Le Front commun avait amorcé sa journée en manifestant devant les bureaux de Julie Boulet dans le secteur de Grand-Mère et ceux de Pierre Giguère à Shawinigan, sans pouvoir les rencontrer. Les syndiqués désirent non seulement passer leur message de dénonciation, mais veulent que les députés libéraux régionaux le transmettent à Philippe Couillard.

«On a besoin du secteur public pour faire vivre l'économie. La région a besoin d'investissements. Le meilleur moyen est d'investir dans nos travailleurs», déclare Claude Audy, vice-président de la Fédération de la santé et des services sociaux de la Mauricie et du Centre-du-Québec à la CSN, qualifiant le député-ministre Girard de «pantin de Philippe Couillard», sous les yeux de Marianne Méthot, attachée politique de M. Girard, sortie à l'extérieur pour écouter les revendications des manifestants.

Confusion dans l'agenda

Denis Bastarache, coordonnateur à la CSQ, croyait avoir l'occasion de discuter avec Jean-Denis Girard lundi matin. Il faisait partie d'une petite délégation de représentants syndicaux qui avaient pris rendez-vous avec le député avant la tenue de la manifestation. Sauf que son agenda ne concordait pas avec celui du député-ministre: la rencontre entre les deux parties est prévue pour le 9 novembre, et non pas le 2, selon le bureau du député.

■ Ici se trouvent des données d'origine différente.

(* ===== verification/Queue.v ===== *)
(** * Queue distribution

    [apps/engine/src/queue/queue-strategy.ts] (which agents a waiting caller
    reaches, and in which order), [apps/engine/src/queue/queue-registry.ts] (the
    lines and the round-robin cursors) and the roster types of
    [packages/events/src/schemas/queue-state.ts]. A draw of [Math.random] is the
    numerator of a fraction of [2^53]. *)

From S2P Require Import Prelude Machines Kv Agents Plan.

Module Queue.
Import Agents.

Inductive QueueAgentContactKind : Set := contact_extension | contact_external.

Record QueueMembershipAgent := {
  agentId : string;
  agent_name : string;
  contactKind : QueueAgentContactKind;
  contact : string;
  agent_extensionId : option string;
  level : Z;
  position : Z;
  agent_wrapUpSeconds : Z;
  maxNoAnswer : Z;
  noAnswerDelaySeconds : Z;
  busyDelaySeconds : Z;
  rejectDelaySeconds : Z;
  enabled : bool }.

Record QueueMembership := {
  member_orgId : string;
  member_queueId : string;
  member_name : option string;
  wrapUpSeconds : Z;
  tierRulesApply : bool;
  tierRuleWaitSeconds : Z;
  tierRuleNoAgentNoWait : bool;
  agents : list QueueMembershipAgent;
  updatedAt : string;
  revision : option Z }.

Record QueueCandidate := {
  agent : QueueMembershipAgent;
  cand_state : AgentStateEntry;
  idleMs : Z }.

Inductive FanOut : Set := fan_one | fan_all.

Record QueueSelection := {
  sel_strategy : Plan.QueueStrategy;
  ordered : list QueueCandidate;
  fanOut : FanOut;
  sel_openLevels : list Z }.

Record SelectionInput := {
  strategy : Plan.QueueStrategy;
  membership : QueueMembership;
  states : gmap string AgentStateEntry;
  waitedMs : Z;
  now : Z;
  excludedAgentIds : option (list string);
  roundRobinAfterAgentId : option string }.

Definition MILLIS_PER_SECOND : Z := 1000.

(** [l.slice(0, n)] *)
Definition slice_to {A} (n : Z) (l : list A) : list A :=
  take (Z.to_nat (if (n <? 0)%Z then Z.max 0 (Z.of_nat (length l) + n) else n)) l.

«Le contact a été pris avec ces représentants autour du 23 octobre. Il n'a jamais été question du 2 novembre», assure Marianne Méthot, en indiquant que son patron se trouvait à Joliette en remplacement de Lise Thériault.

Lors de son allocution devant les syndiqués, M. Bastarache a parlé d'un problème d'agenda empêchant une rencontre avec Jean-Denis Girard, ce qui a entraîné des huées et des sarcasmes de la part de la foule. En mêlée de presse, il s'expliquait mal ce qui était à l'origine de cette situation.

«Il y a eu un problème d'agenda. On a vraiment appelé pour prendre rendez-vous avec M. Girard ce matin (lundi). Je ne sais pas si c'est de notre côté ou du côté du député que l'information a été mal inscrite dans les agendas», mentionne M. Bastarache, en assurant que ses membres seraient mis au courant de la situation.